§ Task goal
Report, word for word, every line of the material that contains "true".
*** Opening Task material ***
(** The floor division of a float by a whole number, when the quotient is
    not too large, is the floor of the exact quotient. *)
Lemma floordiv_int x v b :
  finite x = true → denotes x v → 0 < b ≤ 2 ^ 53 → v < 2 ^ 52 * 2 ^ K →
  floordiv x (of_Z b) = Ok (of_Z (v / (b * 2 ^ K))).
Proof.
  intros Fx Hx Hb Hv. pose proof (pow2_pos K ltac:(unfold K; lia)) as PK.
  pose proof (of_Z_denotes b ltac:(lia)) as Hy.
  pose proof (denotes_finite _ _ Hy (int_below_top _ (proj2 Hb))) as Fy.
  pose proof (denotes_value _ _ Hx) as Hv0. set (w := b * 2 ^ K) in *. set (n := v / w).
  assert (0 < w) as Hw by (unfold w; nia).
  pose proof (Z.mul_div_le v w Hw) as Hle. fold n in Hle.
  pose proof (Z.div_pos v w Hv0 Hw) as Hn0. fold n in Hn0.
  destruct (fmod_denotes x (of_Z b) v w Fx Fy Hx Hy Hw) as [Fm Hm].
  assert (n * b < 2 ^ 52) as Hnb by (unfold w in *; nia).
  assert (fsub x (fmod x (of_Z b)) = of_Z (n * b)) as Hsub.
  { eapply fsub_denotes_int; [done|exact Fm|exact Hx|exact Hm|lia|].
    rewrite Z.mod_eq by lia. fold n. unfold w. lia. }
  unfold floordiv. change f0 with (of_Z 0) at 1.
  rewrite feqb_of_Z by (unfold exact_int; lia). rewrite (proj2 (Z.eqb_neq b 0)) by lia.
  rewrite Hsub, (fdiv_of_Z (n * b) b n) by (nia || lia).
  assert (xorb (fltb (of_Z b) f0) (fltb (fmod x (of_Z b)) f0) = false) as Hx0.
  { pose proof (denotes_nonneg _ _ Hm) as Nm. pose proof (denotes_nonneg _ _ Hy) as Ny.
    assert (∀ y, finite y = true → nonneg y = true → fltb y f0 = false) as H.
    { clear. intros y. by destruct y as [[]|[]| |[] m e]. }
    by rewrite !H. }
  rewrite Hx0. replace (if feqb (fmod x (of_Z b)) f0 then of_Z n else of_Z n) with (of_Z n) by by destruct (feqb _ _).
  change f0 with (of_Z 0) at 1. rewrite feqb_of_Z by (unfold exact_int; nia).
  destruct (Z.eqb_spec n 0) as [Hz|Hz].
  - rewrite (fsign_fdiv _ _ _ _ Fx Fy Hx Hy). by rewrite Hz.
  - rewrite ffloor_of_Z by nia. rewrite fsub_of_Z by (unfold exact_int; nia). by rewrite Z.sub_diag.
Qed.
*** Closing Task material ***
§ Answer
  finite x = true → denotes x v → 0 < b ≤ 2 ^ 53 → v < 2 ^ 52 * 2 ^ K →
    assert (∀ y, finite y = true → nonneg y = true → fltb y f0 = false) as H.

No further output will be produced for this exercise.